━━ The data

Lemma check_mushroom_collision_first ms p s :
  CentipedeSegment._check_mushroom_collision ms p s =
  match first_overlap ms p with
  | Some m => (true, if Mushroom.is_poisoned m
                     then CentipedeSegment._start_poison_descent s else s)
  | None => (false, s)
  end.
Proof.
  unfold first_overlap.
  induction ms as [|m ms IH]; simpl; [done|].
  by destruct (Vector2.closer_than p (Mushroom.position m) 12).
Qed.

(** What [update] does to a moving segment whose prospective position
    is inside the field and meets a poisoned mushroom first: the poison
    descent is started and [_start_descent] then runs on top of it, so
    the segment is left in the normal descent. *)
Lemma poisoned_collision_starts_descent ms dt s m :
  CentipedeSegment.is_descending s = false →
  (Vector2.x (prospective dt s) <=? 16)%float = false →
  (784 <=? Vector2.x (prospective dt s))%float = false →
  first_overlap ms (prospective dt s) = Some m →
  Mushroom.is_poisoned m = true →
  CentipedeSegment.update ms dt s =
  player_area_step
    (CentipedeSegment.mk
       (CentipedeSegment.position s) (CentipedeSegment.is_destroyed s)
       (CentipedeSegment.is_head s) (CentipedeSegment.speed s)
       (Vector2.mk 0 1) (CentipedeSegment.descent_distance s)
       true 0 true (CentipedeSegment.in_player_area s)).
Proof.
  intros Hd Hl Hr Hm Hp.
  unfold CentipedeSegment.update. rewrite Hd.
  unfold CentipedeSegment._handle_horizontal_movement.
  fold (prospective dt s). cbv zeta. rewrite Hl, Hr. simpl orb. cbv iota.
  rewrite check_mushroom_collision_first, Hm, Hp.
  done.
Qed.

(** C3 fails on the code.  In [poison_scene] the prospective position of
    the moving segment overlaps the poisoned mushroom.  After the frame
    the direction is straight down and the poison marker is set, but
    the segment is in the normal descent with its progress at 0; the
    next frame advances the progress accumulator, and the frame after
    that completes the descent and clears the poison marker. *)
Theorem poison_descent_runs_normal_descent :
  ∃ seg g1 g2 g3 s0 s1 s2 s3,
    centipede_segments poison_scene = [seg] ∧
    heap poison_scene !! seg = Some (OSegment s0) ∧
    CentipedeSegment.is_descending s0 = false ∧
    (∃ m, first_overlap (live_mushrooms poison_scene)
            (prospective 0.125 s0) = Some m ∧
          Mushroom.is_poisoned m = true) ∧
    CentipedeSegment_update seg 0.125 poison_scene = Some g1 ∧
    heap g1 !! seg = Some (OSegment s1) ∧
    CentipedeSegment.direction s1 = Vector2.mk 0 1 ∧
    CentipedeSegment.is_poisoned_descent s1 = true ∧
    CentipedeSegment.is_descending s1 = true ∧
    CentipedeSegment.descend_progress s1 = 0%float ∧
    CentipedeSegment_update seg 0.125 g1 = Some g2 ∧
    heap g2 !! seg = Some (OSegment s2) ∧
    CentipedeSegment.is_descending s2 = true ∧
    CentipedeSegment.descend_progress s2 = 12.5%float ∧
    CentipedeSegment_update seg 0.125 g2 = Some g3 ∧
    heap g3 !! seg = Some (OSegment s3) ∧
    CentipedeSegment.is_descending s3 = false ∧
    CentipedeSegment.is_poisoned_descent s3 = false.
Proof.
  exists O. do 7 eexists.
  split; [by vm_compute|].
  split; [by vm_compute|].
  split; [by vm_compute|].
  split; [eexists; split; by vm_compute|].
  split; [vm_compute; reflexivity|].
  split; [by vm_compute|].
  split; [by vm_compute|].
  split; [by vm_compute|].
  split; [by vm_compute|].
  split; [by vm_compute|].
  split; [vm_compute; reflexivity|].
  split; [by vm_compute|].
  split; [by vm_compute|].
  split; [by vm_compute|].
  split; [vm_compute; reflexivity|].
  split; [by vm_compute|].
  split; by vm_compute.
Qed.

(** ** Hits *)

Lemma mushroom_inv_new x y : mushroom_inv (Mushroom.new x y).
Proof. split; simpl; [lia|]. intros _. lia. Qed.

Lemma mushroom_inv_heal m :
  0 < Mushroom.max_hits m → mushroom_inv (Mushroom.heal m).
Proof. intros H. split; simpl; [lia|done]. Qed.

Lemma mushroom_inv_poison m : mushroom_inv m → mushroom_inv (Mushroom.poison m).
Proof. intros [H1 H2]. split; simpl; done. Qed.

(** One hit on a live mushroom that is not the last one. *)
Lemma Mushroom_hit_alive g self m :
  heap g !! self = Some (OMushroom m) →
  Mushroom.is_destroyed m = false →
  Mushroom.hits m + 1 < Mushroom.max_hits m →
  Mushroom_hit self g =
  Some (store self (OMushroom (Mushroom.set_hits (Mushroom.hits m + 1) m)) g).
Proof.
  intros Hm Ha Hlt. unfold Mushroom_hit. rewrite Hm, Ha. simpl.
  destruct (Z.leb_spec (Mushroom.max_hits m) (Mushroom.hits m + 1)); [lia|done].
Qed.

(** The hit that reaches [max_hits]. *)
Lemma Mushroom_hit_last g self m :
  heap g !! self = Some (OMushroom m) →
  Mushroom.is_destroyed m = false →
  Mushroom.max_hits m ≤ Mushroom.hits m + 1 →
  Mushroom_hit self g =
  Some (destroy self
          (let g1 := store self
                       (OMushroom (Mushroom.set_hits (Mushroom.hits m + 1) m))
                       g in
           if scene_engine g
           then set_score (score g + Mushroom.points m) g1 else g1)).
Proof.
  intros Hm Ha Hle. unfold Mushroom_hit. rewrite Hm, Ha. simpl.
  destruct (Z.leb_spec (Mushroom.max_hits m) (Mushroom.hits m + 1)); [done|lia].
Qed.

(** A hit on a destroyed mushroom changes nothing. *)
Lemma Mushroom_hit_destroyed g self m :
  heap g !! self = Some (OMushroom m) →
  Mushroom.is_destroyed m = true →
  Mushroom_hit self g = Some g.
Proof. intros Hm Hd. unfold Mushroom_hit. by rewrite Hm, Hd. Qed.

(** A hit on a destroyed segment changes nothing. *)
Lemma CentipedeSegment_hit_destroyed g self s :
  heap g !! self = Some (OSegment s) →
  CentipedeSegment.is_destroyed s = true →
  CentipedeSegment_hit self g = Some g.
Proof. intros Hs Hd. unfold CentipedeSegment_hit. by rewrite Hs, Hd. Qed.

Lemma Mushroom_hit_inv g self m g' m' :
  heap g !! self = Some (OMushroom m) →
  mushroom_inv m →
  Mushroom_hit self g = Some g' →
  heap g' !! self = Some (OMushroom m') →
  mushroom_inv m'.
Proof.
  intros Hm [H0 Hinv] Hhit Hm'.
  destruct (Mushroom.is_destroyed m) eqn:Hd.
  - rewrite (Mushroom_hit_destroyed g self m) in Hhit by done.
    injection Hhit as <-. rewrite Hm in Hm'. injection Hm' as <-.
    split; [done|]. by rewrite Hd.
  - destruct (Z.le_gt_cases (Mushroom.max_hits m) (Mushroom.hits m + 1)).
    + rewrite (Mushroom_hit_last g self m) in Hhit by done.
      injection Hhit as <-. revert Hm'.
      unfold destroy, store. destruct (scene_engine g); simpl;
        rewrite lookup_alter_eq, lookup_insert_eq; simpl;
        intros [= <-]; (split; simpl; [lia|done]).
    + rewrite (Mushroom_hit_alive g self m) in Hhit by (done || lia).
      injection Hhit as <-. revert Hm'.
      unfold store. simpl. rewrite lookup_insert_eq.
      intros [= <-]. split; simpl; [lia|]. intros _. lia.
Qed.

Lemma hit_times_alive g self m n :
  heap g !! self = Some (OMushroom m) →
  Mushroom.is_destroyed m = false →
  Mushroom.hits m = 0 →
  Z.of_nat n < Mushroom.max_hits m →
  ∃ g', hit_times n self g = Some g' ∧
        heap g' !! self =
          Some (OMushroom (Mushroom.set_hits (Z.of_nat n) m)) ∧
        score g' = score g ∧ scene_engine g' = scene_engine g.
Proof.
  intros Hm Ha H0. induction n as [|n IH]; intros Hlt.
  - exists g. repeat split; try done. rewrite Hm.
    destruct m; simpl in *. by subst.
  - destruct IH as (g1 & Hg1 & Hm1 & Hs1 & He1); [lia|].
    unfold hit_times in *. simpl. rewrite Hg1. simpl.
    rewrite (Mushroom_hit_alive g1 self _ Hm1) by (simpl; (done || lia)).
    eexists. split; [done|]. unfold store. simpl.
    rewrite lookup_insert_eq. split; [|by split].
    do 2 f_equal. unfold Mushroom.set_hits. simpl. f_equal. lia.
Qed.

━━━━

Prompt: Transcribe the records above exactly, beginning at the line that contains "(Vector2.x (prospective dt" and ending with the line that contains "CentipedeSegment.is_poisoned_descent s1 = true", both included, and nothing else.

Answer section:
  (Vector2.x (prospective dt s) <=? 16)%float = false →
  (784 <=? Vector2.x (prospective dt s))%float = false →
  first_overlap ms (prospective dt s) = Some m →
  Mushroom.is_poisoned m = true →
  CentipedeSegment.update ms dt s =
  player_area_step
    (CentipedeSegment.mk
       (CentipedeSegment.position s) (CentipedeSegment.is_destroyed s)
       (CentipedeSegment.is_head s) (CentipedeSegment.speed s)
       (Vector2.mk 0 1) (CentipedeSegment.descent_distance s)
       true 0 true (CentipedeSegment.in_player_area s)).
Proof.
  intros Hd Hl Hr Hm Hp.
  unfold CentipedeSegment.update. rewrite Hd.
  unfold CentipedeSegment._handle_horizontal_movement.
  fold (prospective dt s). cbv zeta. rewrite Hl, Hr. simpl orb. cbv iota.
  rewrite check_mushroom_collision_first, Hm, Hp.
  done.
Qed.

(** C3 fails on the code.  In [poison_scene] the prospective position of
    the moving segment overlaps the poisoned mushroom.  After the frame
    the direction is straight down and the poison marker is set, but
    the segment is in the normal descent with its progress at 0; the
    next frame advances the progress accumulator, and the frame after
    that completes the descent and clears the poison marker. *)
Theorem poison_descent_runs_normal_descent :
  ∃ seg g1 g2 g3 s0 s1 s2 s3,
    centipede_segments poison_scene = [seg] ∧
    heap poison_scene !! seg = Some (OSegment s0) ∧
    CentipedeSegment.is_descending s0 = false ∧
    (∃ m, first_overlap (live_mushrooms poison_scene)
            (prospective 0.125 s0) = Some m ∧
          Mushroom.is_poisoned m = true) ∧
    CentipedeSegment_update seg 0.125 poison_scene = Some g1 ∧
    heap g1 !! seg = Some (OSegment s1) ∧
    CentipedeSegment.direction s1 = Vector2.mk 0 1 ∧
    CentipedeSegment.is_poisoned_descent s1 = true ∧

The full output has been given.